While it didn’t feel like we were “off the beaten path,” in truth the area is void of yachts the remainder of the year – leaving us one of about thirty boats to travel through the Louisades that season. The lagoon is a collection of a dozen stunning islands. Some of the islands were low-lying islets that fringed with palm trees and white sandy shores, others were mountainous and covered with deep jungle with steep banks that dropped into the ocean below. One in particular stood out for its dramatic vista, with sheer limestone cliffs jutting out of the water which stood tall like granite skyscrapers. Here we trekked inland to a vast limestone cave that was draped in large stalagmites and stalactites to swim in the fresh water below, and traveled to a nearby sister island to hike the interior to see “skull caves.” These caves were ancient burial grounds where our guide’s forbearers rested, skulls tucked into crevices and bones propped along cave walls.

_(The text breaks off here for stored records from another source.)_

(* ===== verification/ConsoleLines.v ===== *)
(** * ConsoleLines: the console as a line editor

    The specification of the input side is a pair: the characters that are
    ready to be read and the line that is being edited.  The ring of console.c
    with its three indices, which wrap around, implements it, for the
    interrupt and for the readers.  The output side keeps the cursor on the
    screen. *)

From Stdlib Require Import ZArith Lia.
From stdpp Require Import base numbers strings list relations.
From S2P Require Import Prelude Ulib Console.
Open Scope Z_scope.

(** ** Output *)

(** The cursor is on one of the first 24 lines. *)
Definition screen_ok (s : console) : Prop := 0 ≤ co_pos s < 24 * 80 ∧ co_panicked s = false.
(** The bytes that a call of [consputc] sends. *)
Definition sends (c : Z) : list Z := if c =? BACKSPACE then [8; 32; 8] else [u8 c].
(** Nothing but the output changed; the cells outside the 24 lines did not. *)
Record printed (cs : list Z) (s s' : console) : Prop := {
  pr_screen : screen_ok s';
  pr_buf : in_buf s' = in_buf s; pr_r : in_r s' = in_r s; pr_w : in_w s' = in_w s; pr_e : in_e s' = in_e s;
  pr_lock : co_lock s' = co_lock s; pr_locking : co_locking s' = co_locking s; pr_woken : co_woken s' = co_woken s;
  pr_uart : co_uart s' = co_uart s;
  pr_sent : co_sent s' = co_sent s ++ (if co_uart s then concat (sends <$> cs) else []);
  pr_cells i : i < 0 ∨ 24 * 80 ≤ i → co_crt s' i = co_crt s i;
}.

While all the islands we visited in PNG were beautiful and unique in their own, our first and our last anchorage were the most memorable. We’d decided on Bramblehaven as our point of departure because of a selling write up in the cruising guide: “Punawan island is stunning – the epitome of a tropical vision – a low island with a brilliant white beach around most of its shores. Sheoaks and coconut palms are plenty, white sand, plenty of greenery, thatched huts, corals, fish with the addition of a good anchorage and total seclusion. Plenty of bird life with kingfishers, egrets, and birds of prey. Turtles lay eggs on the shores.” We envisioned this island group on the edge of the lagoon to hold our “slice of paradise.” Whilst the name might suggest a quaint English hamlet, Bramblehaven was a truly perfect example of the best a tropical island can be. As pilot whales guided Atea toward our final tropical oasis, we felt their company a good omen and a poignant farewell. Bramblehaven was all that it promised and more. Beaches so white they made your eyes water, the sea so clear you could admire the coral twenty meters below the surface, shades of blue so entrancing you thought you’d found your heaven on earth.

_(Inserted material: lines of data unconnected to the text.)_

(* ===== verification/Printf.v ===== *)
(** * Printf: the kernel's and the user's formatted output

    console.c and printf.c have a formatter each.  Both are shown to print the
    same text, up to the case of hexadecimal digits, on the formats that both
    know. *)

From Stdlib Require Import ZArith Lia.
From stdpp Require Import base numbers list.
From S2P Require Import Prelude Ulib Console.
Open Scope Z_scope.

(** The byte of a character, with capitals as small letters. *)
Definition fold_case (c : Z) : Z := let b := u8 c in if (65 <=? b) && (b <=? 90) then b + 32 else b.
Definition folded (o : option (list Z)) : option (list Z) := option_map (map fold_case) o.

(** The format has no [%c], which only printf.c knows. *)
Fixpoint no_char (percent : bool) (fmt : list Z) : bool :=
  match fmt with
  | [] => true
  | c :: fmt => if percent then negb (c =? 99) && no_char false fmt else no_char (c =? PERCENT) fmt
  end.

Lemma printint_fold fuel base x buf buf' : map fold_case buf = map fold_case buf' →
  folded (printint_loop fuel digits base x buf) = folded (printint_loop fuel cdigits base x buf').
Proof.
  revert x buf buf'. induction fuel as [|fuel IH]; intros x buf buf' E; cbn [printint_loop]; [done|].
  assert (Hl : length buf = length buf') by (apply (f_equal length) in E; by rewrite !length_map in E).
  assert (Hd : fold_case <$> (digits !! Z.to_nat (x mod base)) = fold_case <$> (cdigits !! Z.to_nat (x mod base))).
  { destruct (Z.to_nat (x mod base)) as [|n]; [done|]. do 15 (destruct n as [|n]; [done|]). done. }
  destruct (digits !! _) as [d|], (cdigits !! _) as [d'|]; cbn in Hd; try done. injection Hd as Hd. cbn [mbind option_bind]. rewrite <- Hl.
  destruct (16 <=? length buf)%nat; [done|]. assert (E' : map fold_case (d :: buf) = map fold_case (d' :: buf')) by (cbn; by rewrite Hd, E).
  destruct (x / base =? 0); [unfold folded; cbn; by rewrite Hd, E|by apply IH].
Qed.

Lemma printint_of_fold xx base sgn : folded (printint_of digits xx base sgn) = folded (printint_of cdigits xx base sgn).
Proof.
  unfold printint_of. pose proof (printint_fold 32 base (u32 (if sgn && (xx <? 0) then - xx else xx)) [] [] eq_refl) as H.
  destruct (printint_loop 32 digits _ _ _) as [l|], (printint_loop 32 cdigits _ _ _) as [l'|]; try done.
  injection H as H. cbn [mbind option_bind]. assert (Hl : length l = length l') by (apply (f_equal length) in H; by rewrite !length_map in H).
  rewrite <- Hl. destruct (sgn && (xx <? 0)); [|unfold folded; cbn; by f_equal]. destruct (16 <=? length l)%nat; [done|]. unfold folded. cbn. by rewrite H.
Qed.

Lemma folded_app l l' o o' : map fold_case l = map fold_case l' → folded o = folded o' → folded (app l <$> o) = folded (app l' <$> o').
Proof. intros Hl Ho. destruct o, o'; try done. unfold folded in *. cbn in *. injection Ho as Ho. f_equal. by rewrite !map_app, Hl, Ho. Qed.
Lemma folded_bind o o' p p' : folded o = folded o' → folded p = folded p' →
  folded (out ← o; app out <$> p) = folded (out ← o'; app out <$> p').
Proof. intros Ho Hp. destruct o, o'; try done. injection Ho as Ho. by apply folded_app. Qed.

Lemma fold_schar c : is_byte c → fold_case (schar c) = fold_case c.
Proof.
  intros Hc. unfold fold_case, schar, u8. replace (((c + 128) mod 256 - 128) mod 2 ^ 8) with (c mod 2 ^ 8); [done|].
  change (2 ^ 8) with 256. rewrite Zminus_mod_idemp_l. f_equal. lia.
Qed.
Lemma chars_bytes s l : chars s = Some l → Forall is_byte s → Forall is_byte l.
Proof.
  revert l. induction s as [|c s IH]; intros l; cbn; [done|]. intros E [Hc Hs]%Forall_cons. destruct (c =? 0); [by injection E as <-|].
  destruct (chars s) as [l'|]; [|done]. injection E as <-. constructor; [done|]. by apply IH.
Qed.
Lemma string_arg_bytes str a l : (∀ p, Forall is_byte (str p)) → string_arg str a = Some l → Forall is_byte l.
Proof.
  intros Hs. unfold string_arg. destruct (a =? 0); [|intros E; by eapply chars_bytes].
  intros [= <-]. unfold null_text. repeat (constructor; [unfold is_byte; lia|]). constructor.
Qed.

Lemma u8_byte c : is_byte c → u8 c = c.
Proof. intros Hc. apply Z.mod_small. unfold is_byte in Hc. lia. Qed.

(** The kernel's [printint] has room for every [int]. *)
Lemma cprintint_total xx base sgn : base = 10 ∨ base = 16 ∧ sgn = false → is_Some (cprintint (s32 xx) base sgn).
Proof.
  intros Hb. unfold cprintint, printint_of. set (x := u32 _). pose proof (u32_range (if sgn && (s32 xx <? 0) then - s32 xx else s32 xx)) as Hx. fold x in Hx.
  destruct (printint_loop_spec 32 10 cdigits base x []) as (l & ds & -> & _ & Hl & H2); [destruct Hb as [->|[-> _]]; cbn; lia| |lia|lia|cbn; lia|].
  { destruct Hb as [->|[-> _]]; cbn -[Z.pow] in *; change (10 ^ 10) with 10000000000; change (16 ^ 10) with 1099511627776; lia. }
  rewrite app_nil_r. cbn [mbind option_bind]. pose proof (Forall2_length _ _ _ H2). destruct (sgn && _); [|done].
  by rewrite (proj2 (Nat.leb_gt 16 (length ds))) by lia.
Qed.

(** The arguments are there for the format: a number or a terminated string. *)
Fixpoint supplied (str : Z → list Z) (fmt argp : list Z) : Prop :=
  match fmt with
  | [] => False
  | ch :: fmt =>
      if u8 ch =? 0 then True else
      if negb (u8 ch =? PERCENT) then supplied str fmt argp else
      match fmt with
      | [] => False
      | ch :: fmt =>
          let c := u8 ch in
          if c =? 0 then True else
          if (c =? 100) || (c =? 120) || (c =? 112) then
            match argp with _ :: argp => supplied str fmt argp | [] => False end
          else if c =? 115 then
            match argp with a :: argp => is_Some (string_arg str a) ∧ supplied str fmt argp | [] => False end
          else supplied str fmt argp
      end
  end.

Lemma cprintf_total str fmt argp : supplied str fmt argp → is_Some (cprintf_loop str fmt argp).
Proof.
  assert (Hmap : ∀ l o, is_Some o → is_Some (app l <$> o : option (list Z))) by (intros l o [x ->]; done).
  assert (Hcons : ∀ c o, is_Some o → is_Some (cons c <$> o : option (list Z))) by (intros l o [x ->]; done).
  assert (Hbind : ∀ (o o' : option (list Z)), is_Some o → is_Some o' → is_Some (out ← o; app out <$> o')) by (intros o o' [x ->] [y ->]; done).
  revert argp. induction fmt as [|c|c c2 fmt IH IH2] using list_ind2; intros argp; [done|..]; cbn [supplied cprintf_loop].
  - destruct (u8 c =? 0); [done|]. by destruct (negb _).
  - destruct (u8 c =? 0); [done|]. destruct (negb (u8 c =? PERCENT)); [intros H; by apply Hcons, IH2|].
    destruct (u8 c2 =? 0); [done|]. destruct (u8 c2 =? 100); cbn [orb].
    { destruct argp as [|a argp]; [done|]. intros H. apply Hbind; [apply cprintint_total; by left|by apply IH]. }
    destruct ((u8 c2 =? 120) || (u8 c2 =? 112)); cbn [orb].
    { destruct argp as [|a argp]; [done|]. intros H. apply Hbind; [apply cprintint_total; by right|by apply IH]. }
    destruct (u8 c2 =? 115).
    { destruct argp as [|a argp]; [done|]. intros [[l ->] H]. cbn [mbind option_bind]. by apply Hmap, IH. }
    destruct (u8 c2 =? PERCENT); intros H; [by apply Hcons, IH|by apply Hmap, IH].
Qed.

(** The two formatters agree.  For every format of bytes without [%c] and
    every list of arguments, [printf] of the user library and [cprintf] of the
    kernel print the same characters up to the case of letters, or both read
    past the end of the format, of the arguments or of a string. *)
Theorem printf_cprintf str fmt ap : (∀ p, Forall is_byte (str p)) → Forall is_byte fmt → no_char false fmt = true →
  folded (printf str fmt ap) = folded (cprintf_loop str fmt ap).
Proof.
  intros Hstr. unfold printf. revert ap. induction fmt as [|c|c c2 fmt IH IH2] using list_ind2; intros ap Hb Hn; [done|..].
  - apply Forall_cons in Hb as [Hc _]. cbn -[u8]. rewrite (u8_byte c Hc). destruct (c =? 0); [done|]. by destruct (c =? PERCENT).
  - apply Forall_cons in Hb as [Hc [Hc2 Hb]%Forall_cons]. cbn [printf_loop cprintf_loop]. rewrite (u8_byte c Hc), (u8_byte c2 Hc2). cbn [negb].
    destruct (Z.eqb_spec c 0) as [->|H0]; [done|]. cbn [no_char] in Hn. destruct (c =? PERCENT) eqn:Ep; cbn [negb].
    2:{ pose proof (IH2 ap ltac:(by constructor) Hn) as H. cbn [printf_loop cprintf_loop] in H. rewrite (u8_byte c2 Hc2) in H.
        exact (folded_app [c] [c] _ _ eq_refl H). }
    destruct (c2 =? 0) eqn:E0; [done|]. cbn [negb] in *. apply andb_true_iff in Hn as [H99 Hn]. apply negb_true_iff in H99. rewrite H99.
    destruct (c2 =? 100); [destruct ap as [|a ap]; [done|]; apply folded_bind; [apply printint_of_fold|by apply IH]|].
    destruct ((c2 =? 120) || (c2 =? 112)); [destruct ap as [|a ap]; [done|]; apply folded_bind; [apply printint_of_fold|by apply IH]|].
    destruct (c2 =? 115).
    + destruct ap as [|a ap]; [done|]. destruct (string_arg str a) as [l|] eqn:El; [|done]. cbn [mbind option_bind]. apply folded_app; [|by apply IH].
      apply string_arg_bytes in El; [|done]. clear -El. induction El as [|x l Hx _ IHl]; [done|]. cbn. by rewrite (fold_schar x Hx), IHl.
    + destruct (Z.eqb_spec c2 PERCENT) as [->|]; [by apply (folded_app [PERCENT] [PERCENT]), IH|by apply (folded_app [PERCENT; c2] [PERCENT; c2]), IH].
Qed.

(** ["%x!"] with 255. *)
Lemma printf_cprintf_witness : folded (printf (λ _, []) [37; 120; 33; 0] [255]) = Some [102; 102; 33].
Proof.
  rewrite (printf_cprintf (λ _, []) [37; 120; 33; 0] [255]); [vm_compute; reflexivity|constructor| |reflexivity].
  repeat (constructor; [unfold is_byte; lia|]). constructor.
Defined.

While there were no residents living on the islands, locals did use it as a base to cultivate coconuts and to fish. While we were there a sailau with four men came in and stayed through the duration of our visit. They were there to hunt shark, after only the fin for sale to the Japanese market. While they caught no shark during their stay, they did manage to capture a fledgling Pacific Eagle from its nest with the intention of sale at the local market. Unable to fly, the young bird hopped around their campsite for a few days, and unable to eat as it had yet to learn how to fend for itself. On the morning of their departure the bird was hoisted into the sailau. As the men prepared for departure the fledgling hopped up onto the mast and, figuring it’d made it that far, opened wings wide and flapped skyward. I didn’t know of the escapee’s success until later, but noted a lot of bird chatter that morning. Heading ashore in the afternoon, I sighted said bird tucked back up in the nest with mother and father standing by – much to our delight.

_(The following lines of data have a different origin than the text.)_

Lemma parse_complete :
  (∀ g l, gline g l → complete ends_line (parseline buf es) 4 g l) ∧
  (∀ g l, gpipe g l → complete ends_pipe (parsepipe buf es) 3 g l) ∧
  (∀ g l, gexec g l → complete ends_exec (parseexec buf es) 2 g l).
Proof.
  apply grammar_ind.
  - intros n g l _ IH rest s fuel Hrest Hr Hf. destruct fuel as [|fuel]; [lia|]. rewrite length_app in Hf. rewrite <- (assoc_L (++)) in Hr. cbn [parseline].
    destruct (IH (replicate n TAmp ++ rest) s fuel) as (c & s1 & Hp & Hd & Hr1); [by apply ends_line_pipe|done|lia|]. kstep Hp.
    assert (Hh : head rest ≠ Some TAmp ∧ head rest ≠ Some TSemi) by (destruct Hrest as [->| ->]; done).
    destruct (back_run (S es) n c g s1 rest Hd Hr1 (proj1 Hh)) as (c2 & s2 & Hb & Hd2 & Hr2).
    { pose proof (rest_length _ _ Hr1) as Hle. rewrite length_app, length_replicate in Hle. lia. }
    kstep Hb. destruct (peek_symbol TSemi SEMI s2 rest eq_refl Hr2) as (s3 & Hr3 & Hp3). kstep Hp3. rewrite bool_decide_eq_false_2 by apply Hh. by exists c2, s3.
  - intros n g l g2 l2 _ IH _ IH2 rest s fuel Hrest Hr Hf. destruct fuel as [|fuel]; [lia|]. rewrite !length_app in Hf. cbn [length] in Hf. rewrite <- !(assoc_L (++)) in Hr. cbn [parseline].
    destruct (IH (replicate n TAmp ++ TSemi :: l2 ++ rest) s fuel) as (c & s1 & Hp & Hd & Hr1); [apply ends_semi|done|lia|]. kstep Hp.
    destruct (back_run (S es) n c g s1 _ Hd Hr1 ltac:(done)) as (c2 & s2 & Hb & Hd2 & Hr2).
    { pose proof (rest_length _ _ Hr1) as Hle. rewrite length_app, length_replicate in Hle. lia. }
    kstep Hb. destruct (peek_symbol TSemi SEMI s2 _ eq_refl Hr2) as (s3 & Hr3 & Hp3). kstep Hp3. rewrite bool_decide_eq_true_2 by done.
    destruct (gettoken_run s3 _ Hr3) as (q & e & s4 & Ht & Hr4 & _). kstep Ht. cbn [tail] in Hr4.
    destruct (IH2 rest s4 fuel) as (c5 & s5 & Hp5 & Hd5 & Hr5); [done|done|lia|]. kstep Hp5. by exists (List c2 c5), s5.
  - intros g l _ IH rest s fuel [Hrest Hbar] Hr Hf. destruct fuel as [|fuel]; [lia|]. cbn [parsepipe].
    destruct (IH rest s fuel) as (c & s1 & Hp & Hd & Hr1); [done|done|lia|]. kstep Hp.
    destruct (peek_symbol TBar BAR s1 rest eq_refl Hr1) as (s3 & Hr3 & Hp3). kstep Hp3. rewrite bool_decide_eq_false_2 by done. by exists c, s3.
  - intros g l g2 l2 _ IH _ IH2 rest s fuel Hrest Hr Hf. destruct fuel as [|fuel]; [lia|]. rewrite length_app in Hf. cbn [length] in Hf. rewrite <- !(assoc_L (++)) in Hr. cbn [parsepipe].
    destruct (IH (TBar :: l2 ++ rest) s fuel) as (c & s1 & Hp & Hd & Hr1); [done|done|lia|]. kstep Hp.
    destruct (peek_symbol TBar BAR s1 _ eq_refl Hr1) as (s3 & Hr3 & Hp3). kstep Hp3. rewrite bool_decide_eq_true_2 by done.
    destruct (gettoken_run s3 _ Hr3) as (q & e & s4 & Ht & Hr4 & _). kstep Ht. cbn [tail] in Hr4.
    destruct (IH2 rest s4 fuel) as (c5 & s5 & Hp5 & Hd5 & Hr5); [done|done|lia|]. kstep Hp5. by exists (Pipe c c5), s5.
  - intros l a r Hs Ha. by apply complete_simple.
  - intros g l l2 r _ IH Hs rest s fuel Hrest Hr Hf. destruct fuel as [|fuel]; [lia|]. cbn [parseexec].
    destruct (peek_symbol TLparen LPAREN s _ eq_refl Hr) as (s1 & Hr1 & Hp). kstep Hp. rewrite bool_decide_eq_true_2 by done.
    apply (complete_block g l l2 r IH Hs rest s1 fuel Hrest Hr1). lia.
Qed.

We spent our remaining days here in a state of zen, getting our fill of the luxuries of the tropics: swimming in clear waters, lazing in the warm sun, relaxing in the cool shade. When we pulled anchor we knew it was the close of a fantastic season, one that had provided all we had hoped for, and so, so much more. While we were carrying on to new territory, Australia would be a reintegration into a life we knew well, filled with café lattes, traffic jams and news flashes on current crime reports. As we watch Bramblehaven, PNG, and the South Pacific fade into the distance, I felt rich with all the incredible experiences we’d gone through over the past six months. Where ever we were off to, it was sure to be good. Where we’d been had been exceptional. It had filled all my fantasies about cruising in the tropics, and each little adventure we’d been through I will hold close to heart always.

2 Replies to “Tri-lights and Traffic Jams”

  1. Absolutely amazing. I’m speechless and breathless all at the same time after reading that. Just. Awesome.